• Assigned task: Write out only the tail of the records, beginning at the line containing "completion_tokens : Z;" and including the last line, exactly as written.

• Supplied records:
Lemma in_apply_one P n t :
  (∀ t now, preserves P (quarantine_hook E ttl_hours None t (mode cfg) now)) →
  preserves (registry_in P) (apply_one W cfg n t).
Proof.
  intros Hhook. unfold apply_one, record_decision, carry_out, dispatch, set_events. cbn [apply_hook wired].
  apply preserves_bind; [repeat (apply preserves_bind; [auto with preserved|intros ?]); apply in_trim|intros _].
  apply preserves_bind; [|auto with preserved].
  apply preserves_bind; [auto with preserved|intros _]. apply preserves_bind; [|intros _; apply preserves_bind; auto with preserved].
  apply preserves_bind; [auto with preserved|intros now]. apply preserves_catch; [by apply in_registry|auto with preserved].
Qed.

Lemma in_cycle P now :
  (∀ t now, preserves P (quarantine_hook E ttl_hours None t (mode cfg) now)) →
  preserves (registry_in P) (run_cycle W cfg now).
Proof.
  intros Hhook. unfold run_cycle, _fetch_recent_agents. apply preserves_if; [auto with preserved|].
  apply preserves_bind; [auto with preserved|intros ws]. apply preserves_bind; [auto with preserved|intros ids].
  apply preserves_bind; [apply preserves_for_each; intros; apply in_consider|intros found].
  apply preserves_bind; [auto with preserved|intros _]. destruct found as [|t found]; [auto with preserved|].
  apply preserves_bind; [apply preserves_bind; [apply in_trim|auto with preserved]|intros recent].
  apply preserves_if; [apply in_suppress|].
  apply preserves_bind; [apply preserves_for_each; intros; by apply in_apply_one|intros n]. auto with preserved.
Qed.
Lemma audit_tick_covered org : appending org → preserves (covered org) audit_tick.
Proof.
  intros Hp s Hs. unfold audit_tick. destruct court_url as [url|]; [|done].
  assert (∀ s1, chain_part s1 = chain_part s → covered org s1) as Hsame.
  { intros s1 [= HP HC HT]. unfold covered, cursor_of. by rewrite HT, HP, HC. }
  destruct (read_spec s) as [(s1 & Hrun & Hpart)|(e & s1 & Hrun & Hpart)];
    [rewrite (bind_step _ _ _ _ _ Hrun)|rewrite (bind_stop _ _ _ _ _ Hrun); by apply Hsame].
  apply Hsame in Hpart as Hs1. clear Hrun Hsame Hs. injection Hpart as HP HC HT.
  assert (cursor_of s = cursor_of s1) as Hc by (unfold cursor_of; by rewrite HC).
  rewrite Hc, <- HT. clear Hc HP HC HT s.
  set (rows := newer_rows (cursor_of s1) (fed_local_audit (f_tables s1))).
  assert (∀ r, r ∈ rows → LocalAudit.org_id r = org) as Horg by (intros r Hr; apply newer_rows_sub in Hr as [Hr _]; by apply (proj1 Hs1)).
  destruct rows as [|r0 rest] eqn:Hrows; [done|]. rewrite (one_group org) by done. rewrite <- Hrows in *.
  set (batch := order_by seq_of rows).
  assert (∀ r, r ∈ batch ↔ r ∈ rows) as Hbatch by (intros r; unfold batch; by rewrite order_by_perm).
  pose proof (push_covered org url batch s1 Hp Hs1 ltac:(intros r Hr; by apply Horg, Hbatch)) as Hpush.
  unfold bind at 1. destruct (for_each _ _ _ s1) as [[[acked top]|e] s2]; [|done]. destruct Hpush as [Hs2 Htop].
  destruct (Z.ltb_spec (cursor_of s1) top) as [Hlt|_]; [|done].
  destruct Htop as [->|(x & new & Hx & Htop & Hcur & Ht & Htaken)]; [lia|].
  assert (covered org (snd (transaction (_write_cursor top) s2))) as Hend.
  { apply write_covered; [done|]. eapply cursor_moves; [done|exact Ht|..|exact Htop]; rewrite Hcur.
    - intros r Hr. by apply Htaken, Hbatch.
    - by apply Hbatch. }
  unfold bind. destruct (transaction _ s2) as [[]]; exact Hend.
Qed.
(* ===== verification/Policy.v ===== *)
(** * The policy decision point

    [mcp_proxy/policy/tool_call.py] (the decision on one tool call),
    [mcp_proxy/policy/federation.py] (asking the Mastio of another
    organisation and intersecting both decisions), the endpoint
    [mcp_proxy/main.py:policy_tool_call] that composes them and records the
    outcome, and [mcp_proxy/policy/local_eval.py] (message policies inside one
    organisation).  [json.loads] is a parameter, [None] where it raises a
    [JSONDecodeError]; bodies are UTF-8 texts.  What the network gives back is
    a [remote_reply]. *)

From S2P Require Import Prelude Sha256 Json AuditCanon AuditLog AuditChain.
From Stdlib Require Import QArith.
Open Scope Z_scope.

(** ** One tool call *)

Record ToolCallDecision := {
  allowed : bool;
  reason : string;
  scope : option fields;
  rate_limit : option fields;
  obligations : option fields;
}.

Definition deny (why : string) : ToolCallDecision :=
  {| allowed := false; reason := why; scope := None; rate_limit := None; obligations := None |}.

(** [rule.get(k, [])] as a list of its elements; [None] when it is no list. *)
Definition list_field (k : string) (rule : fields) : option (list json) :=
  as_list (default (JList []) (get k rule)).

(** [x in rule.get(k, [])] where an empty or ill-typed list excludes nothing. *)
Definition excluded_by (k : string) (x : string) (rule : fields) : bool :=
  match list_field k rule with
  | Some ((_ :: _) as l) => negb (str_in x l)
  | _ => false
  end.

Definition in_denylist (principal_id : string) (rule : fields) : bool :=
  match list_field "denied_principals" rule with Some l => str_in principal_id l | None => false end.

(** A text member of an optional dict. *)
Definition str_member (k : string) (d : option fields) : option string :=
  (d ≫= get k) ≫= as_str.
(** ** Instances *)

Definition demo_code (path : string) : option module_code :=
  if bool_decide (path = "builtins.erp") then
    Some {| decorators := [{| r_name := "check_erp"; r_capability := "erp.read";
                              r_allowed_domains := ["erp.acme.local"]; r_description := "stock";
                              r_schema := None; r_fn := "check_erp" |}];
            import_raises := false |}
  else None.

Definition demo_yaml : yaml_file :=
  YamlData (JObj [("tools", JObj
    [("check_erp", JObj [("module", JStr "builtins.erp"); ("capability", JStr "  ");
                         ("description", JStr "ERP stock")]);
     ("ghost", JObj [("module", JStr "builtins.ghost")])])]).

Definition postgres_row (n : string) (enabled : bool) : resource_row :=
  {| rr_resource_id := "r1"; rr_name := n; rr_description := None;
     rr_endpoint_url := "https://pg.acme.local/mcp"; rr_auth_type := Some "bearer";
     rr_auth_secret_ref := Some "env://PG"; rr_required_capability := None;
     rr_allowed_domains := Some "[pg]"; rr_enabled := enabled |}.

Definition demo_rows : list resource_row :=
  [postgres_row "postgres-mcp" true; postgres_row "check_erp" true; postgres_row "old" false].

Definition demo_loads (s : string) : option json :=
  if bool_decide (s = "[pg]") then Some (JList [JStr "pg.acme.local"]) else None.
(* ===== verification/LlmChat.v ===== *)
(** * The chat endpoint of the LLM gateway

    [egress/llm_chat_router.py:chat_completions] with the stream of its
    answer, [egress/ai_gateway.py:dispatch] and the model ids of
    [egress/provider_catalog.py]: the gates before an adapter is entered, the
    reservation of tokens and its settlement ([Budget], [RateLimit]) and the
    rows of the trail.  What an adapter answers is an input.  The texts of an
    HTTP detail are those of [json.dumps]; the name of a tool is a text. *)

From S2P Require Import Prelude Sha256 Json JsonParse IsoTime AuditCanon AuditLog AuditChain Effects RateLimit Budget ToolRegistry.
From Stdlib Require Import QArith.

Open Scope Z_scope.

(** ** Model ids *)

Definition _PROVIDER_PREFIXES : list (string * string) :=
  [("anthropic/", "anthropic"); ("openai/", "openai"); ("gemini/", "gemini");
   ("vertex_ai/", "vertex"); ("bedrock/", "bedrock"); ("ollama/", "ollama");
   ("ollama_chat/", "ollama")].

Definition PROVIDERS : list string :=
  ["anthropic"; "openai"; "gemini"; "bedrock"; "vertex"; "ollama"].

Fixpoint prefixed (lower_id : string) (l : list (string * string)) : option string :=
  match l with
  | [] => None
  | (prefix, provider) :: rest =>
      if startswith lower_id prefix then Some provider else prefixed lower_id rest
  end.

Definition parse_provider_from_model (model : string) : string :=
  let lower_id := lower (strip model) in
  match prefixed lower_id _PROVIDER_PREFIXES with
  | Some provider => provider
  | None =>
      if startswith lower_id "claude-" || startswith lower_id "anthropic." then "anthropic"
      else if startswith lower_id "gpt-" || startswith lower_id "o1" then "openai"
      else if startswith lower_id "gemini-" then "gemini"
      else "anthropic"
  end.

Fixpoint stripped_prefix (m lower_id provider : string) (l : list (string * string)) : string :=
  match l with
  | [] => m
  | (prefix, prov) :: rest =>
      if bool_decide (prov = provider) && startswith lower_id prefix
      then drop_prefix prefix m
      else stripped_prefix m lower_id provider rest
  end.

Definition strip_provider_prefix (model provider : string) : string :=
  let m := strip model in stripped_prefix m (lower m) provider _PROVIDER_PREFIXES.

(** ** Requests and agents *)

Record ChatMessage := {
  role : string;
  content : json;          (* a text, a list of dicts or null *)
  tool_calls : json;
  tool_call_id : json;
  msg_name : json;
}.

Record ChatCompletionRequest := {
  model : string;
  messages : list ChatMessage;
  max_tokens : option Z;
  temperature : json;
  stream : bool;
  req_tools : json;
  tool_choice : json;
}.

Record InternalAgent := {
  ag_agent_id : string;
  ag_capabilities : list string;
  ag_principal_type : string;
  ag_scope_providers : option (list string);
}.

Definition _CHARS_PER_TOKEN : Z := 4.
Definition _DEFAULT_COMPLETION_RESERVE : Z := 1024.

Definition message_chars (c : json) : Z :=
  match c with
  | JStr s => Z.of_nat (length (chars s))
  | v => if py_bool v then Z.of_nat (String.length (dumps_plain v)) else 0
  end.

Definition _estimate_prompt_tokens (req : ChatCompletionRequest) : Z :=
  Z.max 1 (foldl (λ n m, n + message_chars (content m)) 0 (messages req) / _CHARS_PER_TOKEN).

Definition _reservation_tokens (req : ChatCompletionRequest) : Z :=
  _estimate_prompt_tokens req +
  match max_tokens req with Some (Zpos _ as n) | Some (Zneg _ as n) => n | _ => _DEFAULT_COMPLETION_RESERVE end.

(** ** Dispatch *)

Inductive adapter := LiteLLMAdapter | PortkeyAdapter | AnthropicAdapter | OpenAIAdapter | OllamaAdapter.

Definition resolve_adapter (backend provider : string) : outcome adapter :=
  let backend := lower backend in
  if bool_decide (backend = "litellm_embedded") then Ret LiteLLMAdapter
  else if bool_decide (backend = "portkey") then Ret PortkeyAdapter
  else if bool_decide (backend = "cullis_native") then
    if bool_decide (provider = "anthropic") then Ret AnthropicAdapter
    else if bool_decide (provider = "openai") then Ret OpenAIAdapter
    else if bool_decide (provider = "ollama") then Ret OllamaAdapter
    else
      let msg := "The cullis_native backend has no adapter for provider " +:+ repr_str provider +:+
                 " yet. Pin MCP_PROXY_AI_GATEWAY_BACKEND=litellm_embedded to keep using LiteLLM for this provider." in
      Raise (GatewayError 501 ("provider_native_not_implemented:" +:+ or_default "unknown" (Some provider))
               (Some msg) (Some msg))
  else Raise (GatewayError 501 ("backend_not_implemented:" +:+ backend)
                (Some ("AI gateway backend " +:+ repr_str backend +:+ " is not wired.")) None).

(** A row of [ai_provider_credentials] as [get_ai_provider_creds] gives it. *)
Record provider_creds := { creds : fields; creds_enabled : bool }.

Record GatewayResult := {
  response : fields;                      (* response.model_dump() *)
  upstream_request_id : json;
  backend : string;
  provider : string;
  prompt_tokens : Z;
  completion_tokens : Z;
  cost_usd : json;
}.

(** A stream an adapter has opened: its chunks, how it ends, and what the
    adapter has counted after so many pulls. *)
Inductive stream_end := Exhausted | Broken (e : exn).

Record StreamingDispatch := {
  sd_backend : string;
  sd_provider : string;
  sd_chunks : list fields;
  sd_end : stream_end;
  sd_prompt_tokens : nat → Z;
  sd_completion_tokens : nat → Z;
  sd_cost_usd : json;
  sd_upstream_request_id : json;
  sd_latency_ms : Z;
}.

(** ** What the handler meets *)

Record chat_settings := {
  llm_tokens_per_minute : Z;
  llm_tokens_per_day : Z;
  llm_tokens_per_month : Z;
  ai_gateway_backend : string;
  ai_gateway_provider : string;
  anthropic_api_key : string;
}.

Record chat_env := {
  e_auditing : auditing;
  settings : chat_settings;
  trace_id : string;
  peeked_at : Z;                 (* time.monotonic() *)
  consumed_at : Z;
  admitted_at : date_fields;     (* datetime.now(utc) *)
  settled_at : date_fields;
  agent_budgets : outcome (gmap string budget_row);
  trail_read : option exn;       (* whether the read of a seed fails *)
  day_cut : option nat;          (* from which call on Redis fails *)
  month_cut : option nat;
  adjust_fails : bool * bool * (bool * bool);    (* reservation, settlement; day, month *)
  provider_row : string → outcome (option provider_creds);
  chat_completion : adapter → ChatCompletionRequest → string → fields → outcome GatewayResult;
  stream_chat_completion : adapter → ChatCompletionRequest → string → fields → outcome StreamingDispatch;
  latency_ms : Z;
  json_loads : string → outcome json;
}.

• Response for this exercise:
  completion_tokens : Z;
  cost_usd : json;
}.

(** A stream an adapter has opened: its chunks, how it ends, and what the
    adapter has counted after so many pulls. *)
Inductive stream_end := Exhausted | Broken (e : exn).

Record StreamingDispatch := {
  sd_backend : string;
  sd_provider : string;
  sd_chunks : list fields;
  sd_end : stream_end;
  sd_prompt_tokens : nat → Z;
  sd_completion_tokens : nat → Z;
  sd_cost_usd : json;
  sd_upstream_request_id : json;
  sd_latency_ms : Z;
}.

(** ** What the handler meets *)

Record chat_settings := {
  llm_tokens_per_minute : Z;
  llm_tokens_per_day : Z;
  llm_tokens_per_month : Z;
  ai_gateway_backend : string;
  ai_gateway_provider : string;
  anthropic_api_key : string;
}.

Record chat_env := {
  e_auditing : auditing;
  settings : chat_settings;
  trace_id : string;
  peeked_at : Z;                 (* time.monotonic() *)
  consumed_at : Z;
  admitted_at : date_fields;     (* datetime.now(utc) *)
  settled_at : date_fields;
  agent_budgets : outcome (gmap string budget_row);
  trail_read : option exn;       (* whether the read of a seed fails *)
  day_cut : option nat;          (* from which call on Redis fails *)
  month_cut : option nat;
  adjust_fails : bool * bool * (bool * bool);    (* reservation, settlement; day, month *)
  provider_row : string → outcome (option provider_creds);
  chat_completion : adapter → ChatCompletionRequest → string → fields → outcome GatewayResult;
  stream_chat_completion : adapter → ChatCompletionRequest → string → fields → outcome StreamingDispatch;
  latency_ms : Z;
  json_loads : string → outcome json;
}.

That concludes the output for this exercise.